How do we overcome/deal with all the fears/anxiety that we experience in meno - that's what I would like to know
Title: Re: HELP!! please tell me I am not the only one with all these fears
Post by: babyjane on January 15, 2016, 03:48:49 PM
Well in my case I waited until they overwhelmed me and I had a meltdown which is when I finally asked for help and told my family what was happening.  I am fortunate that they are supportive and my GP is helpful.

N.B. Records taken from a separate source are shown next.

(* ===== verification/Scanner.v ===== *)
(** * The scan pipeline

    [Scanner.RunWithPhase] of [internal/app/app.go]: collect, normalize,
    resolve permissions and relationships, evaluate the risk rules, with the
    two contract checks in between.  The stages are arguments; [ScanPipeline]
    and [K8sScan] plug those of a provider in.  Tracing is not modelled, and
    the context is taken not to be cancelled. *)
From S2P Require Import Prelude GoStrings GoCollections GoTime ScanDomain GraphContract.

Record RawAsset := mkRawAsset { ra_Kind : string; ra_SourceID : string; ra_Payload : string; ra_Collected : string }.
Record SourceError := mkSourceError {
  se_Collector : string; se_SourceID : string; se_Code : string; se_Message : string; se_Retryable : bool }.
Record ScanResult := mkScanResult {
  sr_Assets : nat; sr_RawAssets : list RawAsset; sr_SourceErrors : list SourceError; sr_Bundle : NormalizedBundle;
  sr_Permissions : list PermissionTuple; sr_Relationships : list Relationship; sr_Findings : list Finding;
  sr_Completed : Z }.

(** The injected stages.  A collector without diagnostics reports no source
    errors. *)
Record Scanner := mkScanner {
  sc_Collector : result (list RawAsset * list SourceError);
  sc_Normalizer : list RawAsset → result NormalizedBundle;
  sc_PermissionResolver : NormalizedBundle → result (list PermissionTuple);
  sc_RelationshipResolver : NormalizedBundle → list PermissionTuple → result (list Relationship);
  sc_RiskRuleSet : NormalizedBundle → list Relationship → result (list Finding) }.

(** The phases reported to the callback, and the result. *)
Definition RunWithPhase (s : Scanner) (now : Z) : list string * result ScanResult :=
  match sc_Collector s with
  | Err e => ([], Err e)
  | Ok (raw, sourceErrors) =>
      (["analyzing"],
       bundle ← sc_Normalizer s raw;
       _ ← ValidateNormalizedBundle bundle;
       permissions ← sc_PermissionResolver s bundle;
       relationships ← sc_RelationshipResolver s bundle permissions;
       _ ← ValidateGraphContract bundle relationships;
       findings ← sc_RiskRuleSet s bundle relationships;
       Ok {| sr_Assets := length raw; sr_RawAssets := raw; sr_SourceErrors := sourceErrors; sr_Bundle := bundle;
             sr_Permissions := permissions; sr_Relationships := relationships; sr_Findings := findings;
             sr_Completed := now |})
  end.
Definition Run (s : Scanner) (now : Z) : result ScanResult := (RunWithPhase s now).2.

(** A result satisfies both contracts and consists of its stages' outputs. *)
Theorem RunWithPhase_contracts s now phases r :
  RunWithPhase s now = (phases, Ok r) →
  phases = ["analyzing"] ∧ sc_Collector s = Ok (sr_RawAssets r, sr_SourceErrors r) ∧
  sc_Normalizer s (sr_RawAssets r) = Ok (sr_Bundle r) ∧ ValidateNormalizedBundle (sr_Bundle r) = Ok tt ∧
  sc_PermissionResolver s (sr_Bundle r) = Ok (sr_Permissions r) ∧
  sc_RelationshipResolver s (sr_Bundle r) (sr_Permissions r) = Ok (sr_Relationships r) ∧
  ValidateGraphContract (sr_Bundle r) (sr_Relationships r) = Ok tt ∧
  sc_RiskRuleSet s (sr_Bundle r) (sr_Relationships r) = Ok (sr_Findings r).
Proof.
  unfold RunWithPhase. destruct (sc_Collector s) as [[raw errs]|e]; [|done]. intros [= <- H].
  open_bind H b Hb. open_bind H u Hv. open_bind H p Hp. open_bind H e He. open_bind H u' Hg. open_bind H f Hf.
  injection H as <-. destruct u, u'. done.
Qed.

My son is taking me out on a coffee date on Sunday, just the 2 of us, to have a chat about how he can support me.
Title: Re: HELP!! please tell me I am not the only one with all these fears
Post by: Dorothy on January 15, 2016, 06:56:54 PM
What a lovely son!  Well done to him for being so caring.  Hope you both have a lovely time.
Title: Re: HELP!! please tell me I am not the only one with all these fears
Post by: Justjules on January 15, 2016, 10:09:07 PM
Ah, what a thoughtful son.  I have one like that and he is very supportive as he has had some anxiety himself. Have a lovely time with him...those moments are so precious for us Mums. X
Title: Re: HELP!! please tell me I am not the only one with all these fears
Post by: Katejo on January 24, 2016, 04:02:25 PM
Hi
I have this problem too. I frequently find myself browsing sites relating to particular conditions. My particular problem is related to booking holidays/renewing holiday insurance. I have never been seriously ill on holiday but have had several minor episodes which were enough to spoil the trip.
It is really difficult to get appointments at my practice, particularly if you want to see a specific GP. There is no continuity at all. Last time I asked, I was told that I couldn't request  a same day as it wasn't urgent but no advance appointments available at all. Try again next week. Their supposed online booking is useless. It just says "no appointments available, please ring the surgery".  When I do see someone, it is usually a new doctor and i have only 5 mins to cram it in so come across as nervous. I am reluctant to change GP practice as I suspect that it will be a case of "out of the frying pan......"
Title: Re: HELP!! please tell me I am not the only one with all these fears
Post by: Katejo on January 24, 2016, 07:30:53 PM
Katejo, can you book 20 min appointments at your surgery?  At mine if you want to talk about more than one thing or know it might be a bit involved we're encouraged to book 20 mins.  Mind you, how far off they are is another matter!

S x

Don't think so. They used to have notices on the surgery doors to say that only 1 symptom/condition could be considered in each appointment!  Not very holistic. I'd be happy to book an appointment 2-3 weeks ahead if i got to see a chosen GP for 20 mins but the practice refuses to do it further than a week. if you don't get one, ring again next week. Back in October, i saw 1 GP who asked me to make an appointment for the following week. I went to reception and was told that I would have to ring on the day. I explained what the GP had said and they grudgingly made an exception.